Cela fait en effet plusieurs mois que la viticulture française, soutenue par de nombreux élus au niveau local et au niveau national, relayée par le COPA (comité des organisations professionnelles agricoles de l’Union européenne), se mobilise contre la libéralisation des droits de plantation prévue à partir de 2015 dans la règlementation communautaire. A ce jour, le Parlement européen et les gouvernements de treize Etats membres se sont déjà positionnés pour le maintien d’un système d’encadrement des droits de plantation pour l’ensemble des pays de l’Union européenne.
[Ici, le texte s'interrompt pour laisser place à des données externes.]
(* ===== verification/AudioThreads.v ===== *)
(** * AudioThreads: the thread of an audio device and its caller

    [StartTransport] and [StopTransport] of audio_device/win/audio_device_core_win.cc,
    called under the critical section of [AudioDeviceWindowsCore], interleaved with the
    threads they start.  Both hold the critical section while they wait for the thread, and
    the thread takes it for every turn of its loop and before it ends early.

    What runs between two waits, or in the critical section, is one step.  The thread of
    the other device shows only in that it may be in the critical section.  Time is not
    measured: a wait with a timeout may end when what it waits for has not happened. *)

From S2P Require Import Prelude IntTypes HResult FloatTypes WinRT AudioDevice AudioTransport.
Open Scope Z_scope.

(** ** The system *)

Section System.
Context `{V : VirtualDevice D} `{Unicode}.
Abbreviation helper := (AudioDeviceHelper D).

(** Where a thread is in [Transport]: before the loop, in [WaitForMultipleObjects], before
    the critical section of a turn, after the loop, at [Exit] (early or not), before the
    critical section at the end. *)
Inductive place :=
  | Starting
  | Waiting (l : thread_locals)
  | Entering (l : thread_locals)
  | Leaving (l : thread_locals)
  | Exiting (hr : HRESULT) (l : thread_locals) (early : bool)
  | Finishing
  | Terminated.

(** The thread that calls the device: outside, in [StartTransport] or [StopTransport] at a
    wait (the latter perhaps called by the former), or in a call that does not return. *)
Inductive caller_place := Idle | InStart | InStop (from_start : bool) | Hung.

Record system := mkSystem {
  object : helper;
  outside : world;
  caller : caller_place;
  result : option Z;        (* of the last start or stop *)
  other : bool;             (* the other thread is in the critical section *)
  threads : list place;     (* in the order of their creation *)
  deleted : bool
}.

Definition in_section (s : system) : bool := other s || negb (match caller s with Idle => true | _ => false end).

(** ** Steps *)

(** The calls of the device under the critical section, besides starts and stops. *)
Inductive device_call :=
  | Call_Devices | Call_DeviceName (index : Z) (arrays : Devices.name_arrays)
  | Call_SetDevice_index (index : Z) | Call_SetDevice_type (type : Z)
  | Call_InitMixer | Call_InitTransport | Call_SetStereo (enable : bool) | Call_AttachAudioBuffer (audioBuffer : bool)
  | Call_SetVolume (volume : Z) | Call_Volume | Call_VolumeIsAvailable
  | Call_SetMute (enable : bool) | Call_Mute | Call_MuteIsAvailable.

Definition ignore {A} (m : com helper A) : com helper unit := attempt m ;; mret tt.

Definition perform (c : device_call) : com helper unit :=
  match c with
  | Call_Devices => ignore (Devices.Devices device_class)
  | Call_DeviceName index arrays => ignore (Devices.DeviceName device_class index arrays)
  | Call_SetDevice_index index => ignore (Devices.SetDevice_index device_class index)
  | Call_SetDevice_type type => ignore (Devices.SetDevice_type device_class type)
  | Call_InitMixer => ignore (Helper.InitMixer device_class)
  | Call_InitTransport => ignore InitTransport
  | Call_SetStereo enable => ignore (SetStereo enable)
  | Call_AttachAudioBuffer audioBuffer => ignore (AttachAudioBuffer audioBuffer)
  | Call_SetVolume volume => ignore (Helper.SetVolume volume)
  | Call_Volume => ignore Helper.Volume
  | Call_VolumeIsAvailable => ignore Helper.VolumeIsAvailable
  | Call_SetMute enable => ignore (Helper.SetMute enable)
  | Call_Mute => ignore Helper.Mute
  | Call_MuteIsAvailable => ignore Helper.MuteIsAvailable
  end.

(** The results of [WaitForMultipleObjects]: the first event that is set, or none. *)
Inductive multiple_wait := ShutdownEvent | SamplesReadyEvent | TimedOut | WaitFailed.

Inductive label :=
  | StartTransport_called
  | StartTransport_waited (signaled : bool)
  | StopTransport_called
  | StopTransport_waited (terminated : bool)
  | Called (c : device_call)
  | Terminate_called
  | OtherEnters | OtherLeaves
  | Thread (t : nat) (r : multiple_wait).

(** A label may lead to a state, be impossible, or be undefined behaviour. *)
Inductive moved := Moves (s : system) | Blocked | Crashes.

Definition set_object (h : helper) (w : world) (s : system) : system :=
  mkSystem h w (caller s) (result s) (other s) (threads s) (deleted s).
Definition set_caller (c : caller_place) (s : system) : system :=
  mkSystem (object s) (outside s) c (result s) (other s) (threads s) (deleted s).
Definition return_ (r : Z) (s : system) : system :=
  mkSystem (object s) (outside s) Idle (Some r) (other s) (threads s) (deleted s).
Definition set_other (b : bool) (s : system) : system :=
  mkSystem (object s) (outside s) (caller s) (result s) b (threads s) (deleted s).
Definition set_threads (l : list place) (s : system) : system :=
  mkSystem (object s) (outside s) (caller s) (result s) (other s) l (deleted s).
Definition set_deleted (s : system) : system :=
  mkSystem (object s) (outside s) (caller s) (result s) (other s) (threads s) true.

(** Code that runs in one step. *)
Definition block {A} (m : com helper A) (s : system) (k : A -> system -> moved) : moved :=
  match m (object s) (outside s) with
  | (h, w, Good _ a) => k a (set_object h w s)
  | (_, _, Failed _) | (_, _, Running) => Blocked
  | (_, _, Undefined) => Crashes
  end.

(** A call from outside the critical section. *)
Definition enter (s : system) (k : moved) : moved :=
  if in_section s then Blocked else if deleted s then Crashes else k.

Definition at_place (p : place) (t : nat) (s : system) : moved := Moves (set_threads (<[t := p]> (threads s)) s).

Definition thread_step (t : nat) (r : multiple_wait) (p : place) (s : system) : moved :=
  match p with
  | Starting => block Transport_start s (fun o => at_place
      match o with ReturnEarly => Terminated | StartExits hr l => Exiting hr l true | Loops l => Waiting l end t)
  | Waiting l =>
      let shutdown := _hShutdownEvent (object s) in
      match r with
      | ShutdownEvent =>
          if shutdown then at_place (Leaving l) t (set_object (set_shutdownEvent false (object s)) (outside s) s) else Blocked
      | SamplesReadyEvent => if shutdown then Blocked else at_place (Entering l) t s
      | TimedOut => if shutdown then Blocked else at_place (Exiting (thread_hr l) l true) t s
      | WaitFailed => at_place (Exiting (thread_hr l) l true) t s
      end
  | Entering l =>
      if in_section s then Blocked else block (Transport_pass l) s (fun o => at_place
        match o with Again l => Entering l | Waits l => Waiting l | Exits hr l => Exiting hr l true end t)
  | Leaving l => block (Transport_leave l) s (fun hr => at_place (Exiting hr l false) t)
  | Exiting hr l early => block (Transport_exit hr l) s (fun _ => at_place (if early then Finishing else Terminated) t)
  | Finishing => if in_section s then Blocked else block stop_and_reset s (fun _ => at_place Terminated t)
  | Terminated => Blocked
  end.

Definition step (a : label) (s : system) : moved :=
  match a with
  | StartTransport_called => enter s (block (Helper.StartTransport_begin (length (threads s))) s (fun r s =>
      match r with
      | Some r => Moves (return_ r s)
      | None => Moves (set_caller InStart (set_threads (threads s ++ [Starting]) s))
      end))
  | StartTransport_waited signaled =>
      match caller s with
      | InStart =>
          if Bool.eqb signaled (_hStartedEvent (object s)) then
            block (modify (set_startedEvent false) ;; Helper.StartTransport_end signaled) s (fun r s =>
              match r with Some r => Moves (return_ r s) | None => Moves (set_caller (InStop true) s) end)
          else Blocked
      | _ => Blocked
      end
  | StopTransport_called => enter s (block Helper.StopTransport_begin s (fun r s =>
      match r with Some r => Moves (return_ r s) | None => Moves (set_caller (InStop false) s) end))
  | StopTransport_waited terminated =>
      match caller s with
      | InStop from_start =>
          if Bool.eqb terminated (match _hThread (object s) ≫= (threads s !!.) with Some Terminated => true | _ => false end) then
            block (Helper.StopTransport_end terminated) s (fun r s => Moves (return_ (if from_start then -1 else r) s))
          else Blocked
      | _ => Blocked
      end
  | Called c => enter s
      match perform c (object s) (outside s) with
      | (h, w, Running) => Moves (set_caller Hung (set_object h w s))
      | _ => block (perform c) s (fun _ s => Moves s)
      end
  | Terminate_called => enter s (Moves (set_deleted s))
  | OtherEnters => if in_section s then Blocked else Moves (set_other true s)
  | OtherLeaves => if other s then Moves (set_other false s) else Blocked
  | Thread t r =>
      match threads s !! t with
      | None | Some Terminated => Blocked
      | Some p => if deleted s then Crashes else thread_step t r p s
      end
  end.

(** A run of the system. *)
Fixpoint run (l : list label) (s : system) : moved :=
  match l with
  | [] => Moves s
  | a :: l => match step a s with Moves s => run l s | r => r end
  end.

(** A device that has not been started. *)
Definition initial (h : helper) (w : world) : system := mkSystem h w Idle None false [] false.
Definition unstarted (h : helper) : Prop :=
  _hThread h = None /\ _transporting h = false /\ _hStartedEvent h = false /\ _hShutdownEvent h = false.

(** ** The steps in terms of the events and places *)

Abbreviation transporting s := (_transporting (object s)).
Abbreviation thread_handle s := (_hThread (object s)).
Abbreviation shutdown s := (_hShutdownEvent (object s)).
Abbreviation started_event s := (_hStartedEvent (object s)).

(** What a step of a thread does to its place and to the event of the shutdown. *)
Inductive turn (locked down : bool) : place -> place -> bool -> Prop :=
  | turn_start p : p = Terminated \/ (exists hr l, p = Exiting hr l true) \/ (exists l, p = Waiting l) -> turn locked down Starting p down
  | turn_shutdown l : down = true -> turn locked down (Waiting l) (Leaving l) false
  | turn_samples l : down = false -> turn locked down (Waiting l) (Entering l) down
  | turn_early l hr : turn locked down (Waiting l) (Exiting hr l true) down
  | turn_pass l p : locked = false ->
      (exists l', p = Entering l') \/ (exists l', p = Waiting l') \/ (exists hr l', p = Exiting hr l' true) ->
      turn locked down (Entering l) p down
  | turn_leave l hr : turn locked down (Leaving l) (Exiting hr l false) down
  | turn_exit hr l (early : bool) : turn locked down (Exiting hr l early) (if early then Finishing else Terminated) down
  | turn_finish : locked = false -> turn locked down Finishing Terminated down.

Context `{!VirtualDeviceLaws V}.

Lemma block_moves {A} (m : com helper A) s k s' : block m s k = Moves s' ->
  exists h w hr a, m (object s) (outside s) = (h, w, Good hr a) /\ k a (set_object h w s) = Moves s'.
Proof. unfold block. destruct (m (object s) (outside s)) as [[h w] [hr a| | |]]; [|done..]. intros Hk. by exists h, w, hr, a. Qed.

(** The parts of the state that a step of a thread, or a call that neither starts nor
    stops, leaves alone. *)
Record same_control (s s' : system) : Prop := {
  same_transporting : transporting s' = transporting s;
  same_thread : thread_handle s' = thread_handle s;
  same_deleted : deleted s' = deleted s
}.

Lemma thread_moves t r s s' : step (Thread t r) s = Moves s' ->
  exists p p', threads s !! t = Some p /\ threads s' = <[t := p']> (threads s) /\
  turn (in_section s) (shutdown s) p p' (shutdown s') /\ same_control s s' /\
  caller s' = caller s /\ result s' = result s /\ other s' = other s /\
  (p <> Starting -> started_event s' = started_event s).
Proof.
  cbn [step]. destruct (threads s !! t) as [p|] eqn:Hp; [|done]. intros Hs.
  assert (exists p', threads s' = <[t := p']> (threads s) /\
    turn (in_section s) (shutdown s) p p' (shutdown s') /\ same_control s s' /\
    caller s' = caller s /\ result s' = result s /\ other s' = other s /\
    (p <> Starting -> started_event s' = started_event s)) as (p' & Hrest); [|by exists p, p'].
  assert (deleted s = false /\ thread_step t r p s = Moves s') as [Hd Hm]
    by (destruct p; [..|done]; by destruct (deleted s)).
  clear Hs. destruct p as [|l|l|l|hr l early| |]; cbn [thread_step] in Hm; [| | | | | |done].
  - apply block_moves in Hm as (h & w & hr & o & Heq & [= <-]).
    pose proof (kept_result _ _ _ _ _ _ _ start_kept Heq) as [= Ht Hh Hsd]. eexists. split; [reflexivity|]. cbn.
    split; [rewrite Hsd; apply turn_start; destruct o; eauto|]. repeat split; cbn; done.
  - destruct r.
    + destruct (shutdown s) eqn:Hsd; [|done]. injection Hm as <-. eexists. split; [reflexivity|]. repeat split. by apply turn_shutdown.
    + destruct (shutdown s) eqn:Hsd; [done|]. injection Hm as <-. eexists. split; [reflexivity|]. repeat split. cbn. rewrite Hsd. by apply turn_samples.
    + destruct (shutdown s) eqn:Hsd; [done|]. injection Hm as <-. eexists. split; [reflexivity|]. repeat split. cbn. rewrite Hsd. by apply turn_early.
    + injection Hm as <-. eexists. split; [reflexivity|]. repeat split. by apply turn_early.
  - destruct (in_section s) eqn:Hin; [done|]. apply block_moves in Hm as (h & w & hr & o & Heq & [= <-]).
    pose proof (kept_result _ _ _ _ _ _ _ (pass_kept l) Heq) as [= Ht Hh Hsd Hse]. eexists. split; [reflexivity|]. cbn.
    split; [rewrite Hsd; apply turn_pass; [done|]; destruct o; eauto|]. repeat split; cbn; done.
  - apply block_moves in Hm as (h & w & hr & o & Heq & [= <-]).
    pose proof (kept_result _ _ _ _ _ _ _ (leave_kept l) Heq) as [= Ht Hh Hsd Hse]. eexists. split; [reflexivity|]. cbn.
    split; [rewrite Hsd; apply turn_leave|]. repeat split; cbn; done.
  - apply block_moves in Hm as (h & w & hr' & o & Heq & [= <-]).
    pose proof (kept_result _ _ _ _ _ _ _ (exit_kept hr l) Heq) as [= Ht Hh Hsd Hse]. eexists. split; [reflexivity|]. cbn.
    split; [rewrite Hsd; apply turn_exit|]. repeat split; cbn; done.
  - destruct (in_section s) eqn:Hin; [done|]. apply block_moves in Hm as (h & w & hr & o & Heq & [= <-]).
    pose proof (kept_result _ _ _ _ _ _ _ (stop_and_reset_kept control) Heq) as [= Ht Hh Hsd Hse]. eexists. split; [reflexivity|]. cbn.
    split; [rewrite Hsd; by apply turn_finish|]. repeat split; cbn; done.
Qed.
Lemma unescape_escape (s : string) : unescape_pointer (escapeJsonPointer s) = s.
Proof.
  induction s as [| c s IH]; [reflexivity |].
  rewrite escapeJsonPointer_step.
  destruct (Ascii.eqb c "~") eqn:Htilde.
  - apply Ascii.eqb_eq in Htilde. subst c. cbn. now rewrite IH.
  - destruct (Ascii.eqb c "/") eqn:Hslash.
    + apply Ascii.eqb_eq in Hslash. subst c. cbn. now rewrite IH.
    + cbn [append unescape_pointer]. rewrite Htilde. now rewrite IH.
Qed.

(** X13. [escapeJsonPointer] loses nothing and leaves no slash: two
    different keys never get the same path segment, and the segment of a
    key holds no [/], so the slashes of an [instancePath] are exactly the
    separators between segments. A key without [~] and [/] is its own
    segment. *)
Theorem escapeJsonPointer_injective (a b : string) :
  (escapeJsonPointer a = escapeJsonPointer b -> a = b)
  /\ has_byte 47 (escapeJsonPointer a) = false
  /\ (has_byte 126 a = false -> has_byte 47 a = false -> escapeJsonPointer a = a).
Proof.
  split; [| split].
  - intros H. rewrite <- (unescape_escape a), <- (unescape_escape b). now rewrite H.
  - induction a as [| c a IH]; [reflexivity |].
    rewrite escapeJsonPointer_step, has_byte_append, IH, orb_false_r.
    destruct (Ascii.eqb c "~"); [reflexivity |].
    destruct (Ascii.eqb c "/") eqn:Hslash; [reflexivity |].
    cbn [has_byte]. rewrite orb_false_r.
    apply Nat.eqb_neq. intros Hc. apply Ascii.eqb_neq in Hslash. apply Hslash.
    rewrite <- (ascii_nat_embedding c), Hc. reflexivity.
  - induction a as [| c a IH]; [reflexivity |].
    cbn [has_byte]. intros Htilde Hslash.
    apply orb_false_elim in Htilde as [Hc1 Ha1].
    apply orb_false_elim in Hslash as [Hc2 Ha2].
    rewrite escapeJsonPointer_step, (IH Ha1 Ha2).
    assert (H1 : Ascii.eqb c "~" = false).
    { apply Ascii.eqb_neq. intros ->. discriminate Hc1. }
    assert (H2 : Ascii.eqb c "/" = false).
    { apply Ascii.eqb_neq. intros ->. discriminate Hc2. }
    now rewrite H1, H2.
Qed.

Lemma all_accepted_iff_no_error (subs : list (bool * list error_record)) :
  Forall (fun r => fst r = true <-> snd r = []) subs ->
  (forallb fst subs = true <-> concat (map snd subs) = []).
Proof.
  induction 1 as [| [ok errs] rest Hr _ IH]; [now split |].
  cbn [forallb map concat fst snd] in *. rewrite andb_true_iff, IH, Hr.
  split.
  - intros [-> ->]. reflexivity.
  - intros H. apply app_eq_nil in H. exact H.
Qed.

Lemma verdict_from_scratch (sch : schema) :
  forall value path,
    fst (validateAgainstSchema value sch path []) = true
    <-> snd (validateAgainstSchema value sch path []) = [].
Proof.
  induction sch as [| ty required properties enum IH] using schema_induction;
    intros value path.
  - now split.
  - destruct (is_str ty "object") eqn:Hty.
    + assert (ty = VStr "object") as ->.
      { destruct ty; try discriminate. cbn in Hty.
        apply String.eqb_eq in Hty. now subst. }
      rewrite validate_object_unfold.
      destruct (negb (is_record value)); [now split |].
      rewrite check_required_spec, each_property_spec. cbn [fst snd app andb].
      assert (Hsubs : forallb fst (sub_results value path properties) = true
                      <-> concat (map snd (sub_results value path properties)) = []).
      { apply all_accepted_iff_no_error. unfold sub_results.
        apply Forall_map. apply Forall_forall. intros kv Hkv.
        apply filter_In in Hkv as [Hkv _].
        rewrite Forall_forall in IH. apply (IH kv Hkv). }
      rewrite andb_true_iff, Hsubs.
      destruct (filter _ _) as [| key rest]; cbn [is_nil map app].
      * tauto.
      * split; [intros [H _]; discriminate H | discriminate].
    + cbn [validateAgainstSchema]. rewrite Hty.
      destruct (is_str ty "number"), (is_str ty "string"),
        (negb (is_number value)), (negb (is_string value)), enum as [members |];
        try destruct (negb (includes members value));
        cbn; split; congruence.
Qed.

(** X14. The verdict and the error list of the validator agree: it returns
    true exactly when it pushed no error, whatever [errors] held before;
    hence the compiled validator leaves [errors] at [null] exactly when it
    accepts, and a non-empty list exactly when it rejects. *)
Theorem verdict_iff_no_error (sch : schema) (value : slot) (data : JS.value)
    (path : string) (errors : list error_record) :
  (fst (validateAgainstSchema value sch path errors) = true
   <-> snd (validateAgainstSchema value sch path errors) = errors)
  /\ (fst (createSimpleValidator sch data) = true
      <-> snd (createSimpleValidator sch data) = None)
  /\ (fst (createSimpleValidator sch data) = false
      <-> exists e rest, snd (createSimpleValidator sch data) = Some (e :: rest)).
Proof.
  split; [| split].
  - rewrite validate_frame. cbn [fst snd]. rewrite verdict_from_scratch.
    split.
    + intros ->. apply app_nil_r.
    + intros H. rewrite <- (app_nil_r errors) in H at 2.
      now apply app_inv_head in H.
  - unfold createSimpleValidator.
    pose proof (verdict_from_scratch sch (Data data) EmptyString) as H.
    destruct (validateAgainstSchema (Data data) sch EmptyString []) as [ok errs].
    cbn [fst snd] in *. rewrite H. destruct errs; split; congruence.
  - unfold createSimpleValidator.
    pose proof (verdict_from_scratch sch (Data data) EmptyString) as H.
    destruct (validateAgainstSchema (Data data) sch EmptyString []) as [ok errs].
    cbn [fst snd] in *. destruct ok, errs as [| e rest].
    + split; [discriminate | intros (e & rest & He); discriminate He].
    + assert (e :: rest = []) by now apply H. discriminate.
    + assert (false = true) by now apply H. discriminate.
    + split; [intros _; now exists e, rest | reflexivity].
Qed.

Lemma prefix_refl (a : string) : String.prefix a a = true.
Proof. apply prefix_iff. exists EmptyString. symmetry. apply append_nil_r. Qed.

Lemma prefix_trans (a b c : string) :
  String.prefix a b = true -> String.prefix b c = true -> String.prefix a c = true.
Proof.
  rewrite !prefix_iff. intros [r1 ->] [r2 ->]. exists (r1 ++ r2).
  apply append_assoc.
Qed.

Lemma located_under_weaken (path path' : string) (e : error_record) :
  String.prefix path path' = true -> located_under path' e -> located_under path e.
Proof.
  intros Hp [He Hk]. split; [now apply (prefix_trans path path') | exact Hk].
Qed.

Lemma located_from_scratch (sch : schema) :
  forall value path,
    Forall (located_under path) (snd (validateAgainstSchema value sch path [])).
Proof.
  assert (Hhere : forall path kw ps msg,
             In kw keywords ->
             located_under path
               {| instancePath := path; keyword := kw; params := ps; message := msg |}).
  { intros path kw ps msg Hkw. split; [apply prefix_refl | exact Hkw]. }
  induction sch as [| ty required properties enum IH] using schema_induction;
    intros value path.
  - constructor.
  - destruct (is_str ty "object") eqn:Hty.
    + assert (ty = VStr "object") as ->.
      { destruct ty; try discriminate. cbn in Hty.
        apply String.eqb_eq in Hty. now subst. }
      rewrite validate_object_unfold.
      destruct (negb (is_record value)).
      * cbn. constructor; [| constructor]. apply Hhere. cbn. tauto.
      * rewrite check_required_spec, each_property_spec. cbn [fst snd app].
        apply Forall_app. split.
        -- apply Forall_map. apply Forall_forall. intros key _.
           apply Hhere. cbn. tauto.
        -- unfold sub_results. rewrite map_map. apply Forall_concat.
           apply Forall_map. apply Forall_forall. intros kv Hkv.
           apply filter_In in Hkv as [Hkv _].
           rewrite Forall_forall in IH.
           eapply Forall_impl; [| apply (IH kv Hkv)].
           intros e. apply located_under_weaken.
           apply prefix_iff. now eexists.
    + cbn [validateAgainstSchema]. rewrite Hty.
      destruct (is_str ty "number"), (is_str ty "string"),
        (negb (is_number value)), (negb (is_string value)), enum as [members |];
        try destruct (negb (includes members value));
        cbn [fst snd app];
        repeat (constructor; [apply Hhere; cbn; tauto |]); constructor.
Qed.

(** X15. The validator keeps the errors it is given and reports its own
    below the path it is given: the array after the call is the array
    before followed by the new errors, and every new error has a keyword
    among [type], [required] and [enum] and an [instancePath] that extends
    the path of the call. *)
Theorem errors_are_located (sch : schema) (value : slot) (path : string)
    (errors : list error_record) :
  exists found,
    snd (validateAgainstSchema value sch path errors) = (errors ++ found)%list
    /\ Forall (located_under path) found.
Proof.
  exists (snd (validateAgainstSchema value sch path [])). split.
  - now rewrite validate_frame.
  - apply located_from_scratch.
Qed.

End ValidatorFurther.

(* ================================================================== *)
(** ** The registry, and the validators against the handlers *)

Section RegistryFurther.
#[local] Existing Instance unbounded_stack.
Context {host : Host}.
Import Server Validation Registry.
Local Open Scope js_scope.

Lemma map_get_set_string (n : string) (k x : value) (m : list (value * value)) :
  map_get (VStr n) (map_set k x m)
  = if is_str k n then Some x else map_get (VStr n) m.
Proof.
  induction m as [| [k0 y] rest IH]; cbn [map_set map_get].
  - destruct k; cbn; try reflexivity. rewrite String.eqb_sym.
    now destruct (s =? n).
  - destruct (same_value_zero k k0) eqn:Hk; cbn [map_get].
    + destruct k, k0; cbn in Hk |- *; try discriminate Hk; try reflexivity.
      apply String.eqb_eq in Hk. subst s0. rewrite (String.eqb_sym n s).
      now destruct (s =? n).
    + rewrite IH.
      destruct k, k0; cbn in Hk |- *; try reflexivity.
      rewrite (String.eqb_sym n s0).
      destruct (s =? n) eqn:Hs, (s0 =? n) eqn:Hs0; try reflexivity.
      apply String.eqb_eq in Hs, Hs0. subst. now rewrite String.eqb_refl in Hk.
Qed.

Lemma find_last {A} (p : A -> bool) (l : list A) (x : A) :
  find p (l ++ [x])
  = match find p l with
    | Some y => Some y
    | None => if p x then Some x else None
    end.
Proof.
  induction l as [| y l IH]; [reflexivity |].
  cbn [app find]. now destruct (p y).
Qed.

Lemma opt_get_get (v : value) (k : string) : opt_get v k = get v k.
Proof. now destruct v. Qed.

Lemma compile_lookup (n : string) (entries : list value) :
  forall m,
    map_get (VStr n)
      (fold_left
         (fun map entry =>
            if negb (truthy (opt_get entry "name"))
               || negb (truthy (opt_get entry "inputSchema"))
            then map
            else map_set (get entry "name") (get entry "inputSchema") map)
         entries m)
    = match last_registered n entries with
      | Some sch => Some sch
      | None => map_get (VStr n) m
      end.
Proof.
  unfold last_registered.
  induction entries as [| entry rest IH]; intros m; [reflexivity |].
  cbn [fold_left rev]. rewrite IH, find_last.
  destruct (find (registers n) (rev rest)); [reflexivity |].
  unfold registers. rewrite !opt_get_get.
  destruct (truthy (get entry "name")), (truthy (get entry "inputSchema"));
    cbn [negb orb andb]; rewrite ?andb_false_r, ?andb_true_r;
    try (now destruct (is_str (get entry "name") n)).
  rewrite map_get_set_string. now destruct (is_str (get entry "name") n).
Qed.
La FNSEA salue l’initiative du Commissaire européen, qui marque un premier pas vers la prise en compte de la volonté de la viticulture européenne de conserver des outils de gestion de marché pour l’ensemble de ses catégories de vin. La FNSEA, qui reste attachée au maintien d’outils de régulation des marchés dans la PAC post 2013, considère que le maintien d’un encadrement communautaire des droits de plantation est indispensable pour la préservation des territoires et de l’économie viticoles.
La FNSEA rappelle cependant qu’il est important que la filière vitivinicole ait une visibilité la plus rapide possible afin d’éviter toute spéculation malvenue au sein du secteur viticole. Elle demande dans ce cadre que le groupe soit le plus réactif possible pour « accoucher » de propositions concrètes et applicables tout aussi rapidement.